## What the task requires
Copy, exactly and without additions, every line in the records below from the one holding "Lemma finite_balances_not_nan (A" through the one holding "destruct (exec env", both ends included.

## Records for this exercise

========================

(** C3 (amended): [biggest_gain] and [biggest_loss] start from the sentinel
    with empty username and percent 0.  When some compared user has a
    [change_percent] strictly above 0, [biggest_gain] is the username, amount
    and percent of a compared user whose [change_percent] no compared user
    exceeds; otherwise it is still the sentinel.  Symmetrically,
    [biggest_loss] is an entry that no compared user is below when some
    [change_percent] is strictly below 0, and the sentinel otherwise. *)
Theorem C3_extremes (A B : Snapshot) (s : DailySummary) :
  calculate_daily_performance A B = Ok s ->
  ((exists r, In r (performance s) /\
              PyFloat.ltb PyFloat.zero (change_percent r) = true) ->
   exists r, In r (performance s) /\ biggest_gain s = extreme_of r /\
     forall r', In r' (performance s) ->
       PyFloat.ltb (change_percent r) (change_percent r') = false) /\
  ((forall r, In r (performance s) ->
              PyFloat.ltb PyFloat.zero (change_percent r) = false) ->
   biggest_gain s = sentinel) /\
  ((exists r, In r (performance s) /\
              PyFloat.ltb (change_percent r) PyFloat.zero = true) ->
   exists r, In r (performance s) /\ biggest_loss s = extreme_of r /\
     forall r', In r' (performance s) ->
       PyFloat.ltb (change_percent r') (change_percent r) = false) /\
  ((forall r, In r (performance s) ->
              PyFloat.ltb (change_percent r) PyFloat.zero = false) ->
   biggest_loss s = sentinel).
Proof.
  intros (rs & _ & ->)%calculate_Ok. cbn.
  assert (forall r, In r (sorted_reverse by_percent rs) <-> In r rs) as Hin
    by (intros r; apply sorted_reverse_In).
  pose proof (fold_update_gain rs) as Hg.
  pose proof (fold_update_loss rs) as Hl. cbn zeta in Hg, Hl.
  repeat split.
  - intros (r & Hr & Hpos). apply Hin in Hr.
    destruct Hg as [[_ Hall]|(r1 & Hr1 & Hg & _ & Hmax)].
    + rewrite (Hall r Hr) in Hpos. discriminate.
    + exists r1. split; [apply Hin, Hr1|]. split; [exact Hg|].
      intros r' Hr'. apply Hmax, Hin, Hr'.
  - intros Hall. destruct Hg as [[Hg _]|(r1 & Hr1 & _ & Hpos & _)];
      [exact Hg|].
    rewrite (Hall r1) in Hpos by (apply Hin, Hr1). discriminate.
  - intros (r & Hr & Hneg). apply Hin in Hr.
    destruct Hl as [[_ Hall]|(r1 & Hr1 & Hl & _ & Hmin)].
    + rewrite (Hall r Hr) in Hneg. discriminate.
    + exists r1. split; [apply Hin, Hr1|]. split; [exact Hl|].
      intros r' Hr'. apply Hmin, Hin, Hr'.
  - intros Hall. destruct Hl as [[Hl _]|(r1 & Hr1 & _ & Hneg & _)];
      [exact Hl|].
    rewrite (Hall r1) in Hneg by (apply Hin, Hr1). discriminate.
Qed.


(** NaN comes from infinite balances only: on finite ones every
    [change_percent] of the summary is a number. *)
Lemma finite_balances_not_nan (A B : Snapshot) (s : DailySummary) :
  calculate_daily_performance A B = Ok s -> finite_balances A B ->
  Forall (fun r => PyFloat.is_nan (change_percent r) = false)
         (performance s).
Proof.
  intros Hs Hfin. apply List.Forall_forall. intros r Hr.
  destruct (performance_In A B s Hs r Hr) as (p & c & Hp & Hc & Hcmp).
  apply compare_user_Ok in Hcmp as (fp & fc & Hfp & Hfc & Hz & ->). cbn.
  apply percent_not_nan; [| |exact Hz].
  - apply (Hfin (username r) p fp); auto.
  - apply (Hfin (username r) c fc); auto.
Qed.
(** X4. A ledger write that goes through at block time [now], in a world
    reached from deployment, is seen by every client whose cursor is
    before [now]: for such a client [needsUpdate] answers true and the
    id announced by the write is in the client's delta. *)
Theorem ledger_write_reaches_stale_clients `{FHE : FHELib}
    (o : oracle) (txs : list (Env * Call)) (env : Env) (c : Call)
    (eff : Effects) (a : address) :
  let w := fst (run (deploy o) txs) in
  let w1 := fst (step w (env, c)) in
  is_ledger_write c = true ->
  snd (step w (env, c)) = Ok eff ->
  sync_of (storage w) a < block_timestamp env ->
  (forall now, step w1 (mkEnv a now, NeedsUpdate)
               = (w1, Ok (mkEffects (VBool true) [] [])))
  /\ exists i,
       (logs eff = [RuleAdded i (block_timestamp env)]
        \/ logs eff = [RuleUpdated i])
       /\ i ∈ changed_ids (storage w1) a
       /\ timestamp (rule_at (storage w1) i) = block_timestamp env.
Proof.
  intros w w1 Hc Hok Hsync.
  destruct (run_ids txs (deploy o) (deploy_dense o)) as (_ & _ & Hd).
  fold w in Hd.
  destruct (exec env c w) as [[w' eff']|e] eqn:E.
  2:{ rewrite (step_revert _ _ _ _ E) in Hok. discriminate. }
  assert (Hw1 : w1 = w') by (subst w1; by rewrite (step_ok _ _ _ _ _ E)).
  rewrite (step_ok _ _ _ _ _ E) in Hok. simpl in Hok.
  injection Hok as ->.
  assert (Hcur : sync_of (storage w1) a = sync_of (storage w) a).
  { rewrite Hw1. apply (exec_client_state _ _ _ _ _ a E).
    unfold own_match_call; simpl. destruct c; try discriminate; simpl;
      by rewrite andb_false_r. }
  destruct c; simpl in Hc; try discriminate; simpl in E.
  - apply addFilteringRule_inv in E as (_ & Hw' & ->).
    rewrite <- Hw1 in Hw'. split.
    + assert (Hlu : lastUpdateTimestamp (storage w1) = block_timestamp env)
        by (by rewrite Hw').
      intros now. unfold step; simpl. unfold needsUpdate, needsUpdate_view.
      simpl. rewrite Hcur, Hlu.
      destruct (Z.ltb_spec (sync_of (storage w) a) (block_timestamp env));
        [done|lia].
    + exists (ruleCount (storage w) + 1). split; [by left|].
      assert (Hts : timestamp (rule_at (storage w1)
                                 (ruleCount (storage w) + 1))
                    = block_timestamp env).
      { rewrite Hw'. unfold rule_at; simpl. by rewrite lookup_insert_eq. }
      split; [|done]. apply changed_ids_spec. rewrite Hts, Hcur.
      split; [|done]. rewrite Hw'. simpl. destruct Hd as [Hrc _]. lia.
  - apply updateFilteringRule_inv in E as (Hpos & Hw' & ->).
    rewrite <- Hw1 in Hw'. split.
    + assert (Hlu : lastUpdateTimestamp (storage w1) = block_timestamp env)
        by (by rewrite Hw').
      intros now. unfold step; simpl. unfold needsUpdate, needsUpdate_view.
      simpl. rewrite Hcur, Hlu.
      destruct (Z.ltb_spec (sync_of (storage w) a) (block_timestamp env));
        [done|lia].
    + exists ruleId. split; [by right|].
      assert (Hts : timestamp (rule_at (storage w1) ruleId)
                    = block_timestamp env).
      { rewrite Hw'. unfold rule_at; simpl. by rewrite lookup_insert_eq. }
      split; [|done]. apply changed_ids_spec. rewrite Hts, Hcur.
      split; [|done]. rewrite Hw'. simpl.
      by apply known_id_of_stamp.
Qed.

========================

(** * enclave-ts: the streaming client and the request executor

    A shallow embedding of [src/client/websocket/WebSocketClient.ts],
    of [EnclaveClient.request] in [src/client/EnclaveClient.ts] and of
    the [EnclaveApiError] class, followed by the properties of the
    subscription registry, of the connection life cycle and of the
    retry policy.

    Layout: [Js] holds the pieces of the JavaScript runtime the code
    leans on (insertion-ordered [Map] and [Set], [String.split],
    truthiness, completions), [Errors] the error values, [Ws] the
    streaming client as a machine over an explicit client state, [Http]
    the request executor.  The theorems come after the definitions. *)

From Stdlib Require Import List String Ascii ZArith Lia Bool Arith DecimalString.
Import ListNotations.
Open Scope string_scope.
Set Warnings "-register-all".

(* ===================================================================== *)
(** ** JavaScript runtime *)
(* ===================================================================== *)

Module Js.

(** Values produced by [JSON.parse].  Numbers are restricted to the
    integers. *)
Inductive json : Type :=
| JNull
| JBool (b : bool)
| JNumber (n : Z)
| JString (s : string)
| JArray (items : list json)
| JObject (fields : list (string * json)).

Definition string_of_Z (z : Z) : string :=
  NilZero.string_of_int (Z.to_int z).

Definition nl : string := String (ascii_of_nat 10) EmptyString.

========================

## Response for this exercise
Lemma finite_balances_not_nan (A B : Snapshot) (s : DailySummary) :
  calculate_daily_performance A B = Ok s -> finite_balances A B ->
  Forall (fun r => PyFloat.is_nan (change_percent r) = false)
         (performance s).
Proof.
  intros Hs Hfin. apply List.Forall_forall. intros r Hr.
  destruct (performance_In A B s Hs r Hr) as (p & c & Hp & Hc & Hcmp).
  apply compare_user_Ok in Hcmp as (fp & fc & Hfp & Hfc & Hz & ->). cbn.
  apply percent_not_nan; [| |exact Hz].
  - apply (Hfin (username r) p fp); auto.
  - apply (Hfin (username r) c fc); auto.
Qed.
(** X4. A ledger write that goes through at block time [now], in a world
    reached from deployment, is seen by every client whose cursor is
    before [now]: for such a client [needsUpdate] answers true and the
    id announced by the write is in the client's delta. *)
Theorem ledger_write_reaches_stale_clients `{FHE : FHELib}
    (o : oracle) (txs : list (Env * Call)) (env : Env) (c : Call)
    (eff : Effects) (a : address) :
  let w := fst (run (deploy o) txs) in
  let w1 := fst (step w (env, c)) in
  is_ledger_write c = true ->
  snd (step w (env, c)) = Ok eff ->
  sync_of (storage w) a < block_timestamp env ->
  (forall now, step w1 (mkEnv a now, NeedsUpdate)
               = (w1, Ok (mkEffects (VBool true) [] [])))
  /\ exists i,
       (logs eff = [RuleAdded i (block_timestamp env)]
        \/ logs eff = [RuleUpdated i])
       /\ i ∈ changed_ids (storage w1) a
       /\ timestamp (rule_at (storage w1) i) = block_timestamp env.
Proof.
  intros w w1 Hc Hok Hsync.
  destruct (run_ids txs (deploy o) (deploy_dense o)) as (_ & _ & Hd).
  fold w in Hd.
  destruct (exec env c w) as [[w' eff']|e] eqn:E.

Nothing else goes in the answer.